Radiation damage of biological tissues starts at the femtosecond timescale, where ionization processes lead to the production of numerous secondary particles (electrons, ions, radicals). An important research activity focuses on the understanding of these processes at the molecular level. In this context, ion-biomolecule collisions have become a fundamental technique to study radiation damage at the physical stage. The knowledge of ionized bio-molecules properties, in particular their structures and stability against dissociation is thus of prime importance. Moreover, it is also essential to understand the fragmentation mechanisms taking place after ionization-excitation with highly charged ions.

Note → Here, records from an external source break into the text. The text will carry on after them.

Lemma quiet_maybeRestart m node am h :
  copy_of h m node am -> am_ExecutionId am = CurrentExecutionID m -> am_State am = MS_STOPPED -> quiet (maybeRestartMachine m am) h.
Proof.
  intros Hc He Hs. unfold maybeRestartMachine. destruct (_ && _); [apply quiet_ret|]. destruct (RestartBlocked _) eqn:Hb; [apply quiet_ret|].
  apply quiet_bind; [apply quiet_rolloutHolds|]. intros held h1 Hl1. destruct held; [apply quiet_ret|].
  apply quiet_bind; [apply quiet_nodeEvacuating|]. intros ev h2 Hl2. destruct ev; [apply quiet_ret|].
  destruct (restartExitClassAllows _ _) eqn:Hx; [|apply quiet_ret]. cbn [negb]. unfold restart_when_due. quiets.
  eapply quiet_restartMachine; eauto; [eapply later_copy_of; [|exact Hc]; grown|].
  by apply Z.leb_gt.
Qed.

Lemma quiet_node_lost m h views :
  row_read h m -> wanted m -> nothing_left h m -> EvViews views ∈ h ->
  match List.find (fun v => String.eqb (v_agentID v) (node_of m)) views with Some v => v_status v <> "HEALTHY"%string | None => True end ->
  quiet (node_lost cfg m) h.
Proof.
  intros Hr Hw Hn Hv Hs. unfold node_lost. quiets.
  - apply sound_one. cbn. right. exists m, views. by repeat (split; [done|]).
  - apply quiet_has_pending. intros h1 Hl1 Hp. apply quiet_bind; [apply quiet_rolloutHolds|]. intros held h2 Hl2.
    destruct held; [apply quiet_ret|]. apply quiet_recreateMachine. eapply later_gone; [exact Hl2|].
    assert (Hl : later h h1) by grown.
    split; eauto using later_row, later_left.
Qed.

Lemma quiet_missing_everywhere m h : row_read h m -> wanted m -> nothing_left h m -> quiet (missing_everywhere cfg m) h.
Proof.
  intros Hr Hw Hn. apply quiet_has_pending. intros h1 Hl1 Hp.
  assert (Hg : gone h1 m) by (split; eauto using later_row, later_left). clear Hl1 Hp.
  apply quiet_bind; [apply quiet_rolloutRepairs|]. intros repairs h2 Hl2. apply (later_gone _ _ _ Hl2) in Hg.
  destruct repairs; [by apply quiet_recreateMachine|].
  apply quiet_bind; [apply quiet_rolloutHolds|]. intros held h3 Hl3. apply (later_gone _ _ _ Hl3) in Hg.
  destruct held; [apply quiet_ret|]. unfold after_last. quiets; apply quiet_recreateMachine; (eapply later_gone; [|exact Hg]); grown.
Qed.

Lemma quiet_no_live_copy m h : row_read h m -> wanted m -> nothing_left h m -> quiet (no_live_copy cfg m) h.
Proof.
  intros Hr Hw Hn. unfold no_live_copy, viewForAgent. destruct (String.eqb _ ""); [by apply quiet_missing_everywhere|].
  cbn [pbind]. quiets; first
    [ apply quiet_missing_everywhere; eauto; [eapply later_row|eapply later_left]; eauto; grown
    | eapply quiet_node_lost; [eapply later_row|exact Hw|eapply later_left|known|]; eauto; try grown ].
  - cbn in *. rewrite Heqo. by apply String.eqb_neq.
  - cbn in *. by rewrite Heqo.
Qed.

(** A copy that goes for a reason that needs only the row. *)
Lemma reap_known h m node am :
  copy_of h m node am ->
  am_ExecutionId am <> CurrentExecutionID m \/ agentStateUsable am = false \/ am_State am = MS_STOPPED -> reapable h node am.
Proof.
  intros [Hr Hw Hrep Hid] Hwhy. split; [done|].
  destruct (decide (CurrentExecutionID m = am_ExecutionId am)) as [He|He].
  - eapply reap_current; [exact Hr|done|done|]. destruct Hwhy as [Hx|[Hx|Hx]]; auto. by destruct Hx.
  - eapply reap_other_execution; [right; split; [exact Hr|done]|done].
Qed.

Lemma quiet_supersede m node am reason k h :
  copy_of h m node am -> am_ExecutionId am <> CurrentExecutionID m \/ agentStateUsable am = false ->
  (forall h', later h h' -> quiet k h') -> quiet (supersede_create m reason k) h.
Proof.
  intros Hc Hwhy Hk. unfold supersede_create. quiets; [|apply Hk; grown].
  match goal with |- sound _ ?h' _ => assert (Hl : later h h') by grown end.
  apply sound_one. cbn. exists m, o, node, am. destruct (later_copy_of _ _ _ _ _ Hl Hc).
  repeat (split; [solve [done|known|by apply String.eqb_eq, negb_false_iff]|]). done.
Qed.

Section row_pass.
Context (m : Machine) (h : list ev) (Hr : row_read h m).
Local Abbreviation copies := (default ∅ (copies_of h !! m_id m)).

Lemma copy_known node am : wanted m -> copies !! node = Some am -> copy_of h m node am.
Proof. intros Hw Ha. destruct (copies_reported _ _ _ _ Ha). by split. Qed.

Lemma quiet_reap_deleted h' : later h h' -> DesiredState m = "DELETED"%string -> quiet (reap_deleted m copies) h'.
Proof.
  intros Hl Hd. unfold reap_deleted. destruct (live_copy m copies) as [[node am]|] eqn:Hlive.
  - destruct (live_copy_Some _ _ _ _ Hlive) as [Ha He]. destruct (copies_reported _ _ _ _ Ha) as [Hrep Hid]. quiets.
    eapply quiet_enqueueDelete; [|exact Hid|exact He]. eapply later_reapable; [exact Hl|]. split; [done|].
    by eapply reap_current; eauto.
  - destruct (List.find _ _) as [id|] eqn:Hf; [|apply quiet_ret]. apply find_some in Hf as [_ Hf].
    destruct (copies !! id) as [am|] eqn:Ha; [|done]. destruct (copies_reported _ _ _ _ Ha) as [Hrep Hid]. quiets.
    eapply quiet_enqueueDelete; [|exact Hid|done]. eapply later_reapable; [exact Hl|]. split; [done|].
    eapply reap_other_execution; [right; by split|]. apply negb_true_iff, String.eqb_neq in Hf. done.
Qed.

Lemma quiet_reapDuplicate h' : later h h' -> wanted m -> quiet (reapDuplicateLiveCopy m copies) h'.
Proof.
  intros Hl Hw. unfold reapDuplicateLiveCopy. set (ids := dup_ids _ _). quiets.
  match goal with Hf : foldl _ _ _ = ?f :: ?l |- _ => rename f into first; rename l into rest; rename Hf into Hpref end.
  match goal with Hf : List.find _ _ = Some ?i |- _ => rename i into id; apply find_some in Hf as [Hin Hne%negb_true_iff%String.eqb_neq] end.
  apply list_elem_of_In in Hin. destruct (elem_of_dup_ids _ _ _ Hin) as (am & Ha & He).
  assert (Hsurv : survivor_of copies first rest ∈ ids).
  { pose proof (survivor_elem copies first rest) as Hs. rewrite <- Hpref in Hs. apply elem_of_prefs in Hs as [Hs|Hs]; [|by apply Hs].
    destruct b; [|by apply not_elem_of_nil in Hs]. apply elem_of_add_pref in Hs as [Hs|Hs]; [by apply not_elem_of_nil in Hs|by apply Hs]. }
  destruct (elem_of_dup_ids _ _ _ Hsurv) as (am' & Ha' & He').
  destruct (copies_reported _ _ _ _ Ha) as [Hrep Hid]. destruct (copies_reported _ _ _ _ Ha') as [Hrep' Hid'].
  eapply quiet_enqueueDelete; [|exact Hid|exact He].
  eapply (later_reapable h); [eapply later_trans; [exact Hl|]; grown|]. split; [done|].
  eapply reap_current; [exact Hr|done|done|]. right; right; right. exists (survivor_of copies first rest), am'.
  split; [done|]. split; [congruence|]. split; [congruence|]. split; [congruence|]. intros Hnode.
  assert (Hpref' : id ∈ first :: rest).
  { rewrite <- Hpref. apply elem_of_prefs. right. split; [by apply list_elem_of_further|done]. }
  pose proof (survivor_best copies _ _ _ Hpref') as Hbest. unfold rank_at in Hbest. by rewrite Ha, Ha' in Hbest.
Qed.

Lemma quiet_stopped h' node am : later h h' -> wanted m -> copies !! node = Some am -> am_ExecutionId am = CurrentExecutionID m ->
  quiet (stopped_copy m node am) h'.
Proof.
  intros Hl Hw Ha He. pose proof (copy_known _ _ Hw Ha) as Hc. unfold stopped_copy.
  destruct (bool_decide_reflect (am_State am = MS_STOPPED)) as [Hs|]; [|apply quiet_ret].
  apply quiet_bind; [apply quiet_rolloutRepairs|]. intros [] h1 Hl1.
  - apply quiet_has_pending. intros h2 Hl2 _. apply quiet_bind; [|intros; apply quiet_ret].
    eapply quiet_enqueueDelete; [|apply Hc|exact He]. eapply (later_reapable h); [grown|].
    apply (reap_known _ m); auto.
  - apply quiet_bind; [apply quiet_rolloutHolds|]. intros [] h2 Hl2; [apply quiet_ret|].
    apply quiet_bind; [|intros; apply quiet_ret]. eapply quiet_maybeRestart; eauto. eapply (later_copy_of h); [grown|done].
Qed.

The dynamics of multiply charged (excited) molecular cations could be finely probe using physical techniques giving insight into ultrafast chemical processes at the fs timescale. We have recently implemented a strategy based on the combination of experimental and theoretical studies to successfully disentangle the complicated fragmentation dynamics of complex molecular systems after ionization and excitation in collisions with energetic multiply charged ions. We obtain the experimental data in the gas phase for neutral molecules in collisions with low-energy highly charged ions. State-of-the-art multicoincidence detection mass spectrometric techniques were used to determine the charge state of the molecule before fragmentation. The experimental data were analyzed by means of quantum chemistry calculations (density functional theory and ab-initio molecular dynamics). The calculated fragmentation pathways leading to the most abundant fragments observed in the mass spectra allow us to discern the structure of these ions and how they are produced.

In this seminar, this methodological approach has been applied to study the fragmentation dynamics of amino acids in the gas phase. In the fragmentation of GABA, we found that the intact molecule hardly survives the collision and that many fragments are observed corresponding to numerous dissociation channels (computed and detected). In the fragmentation dynamics of excited molecular glycine dications, doubly-charged molecular species were observed in the mass spectrum. The existence of these species can only be explained considering a fast intramolecular H migration mechanism followed by loss of neutral moieties. These processes appear in competition with the expected Coulomb repulsion of the doubly charged glycine that leads to fission in two singly charged cations. OH migration explains the characteristic fragmentation pathways of dicationic beta-alanine.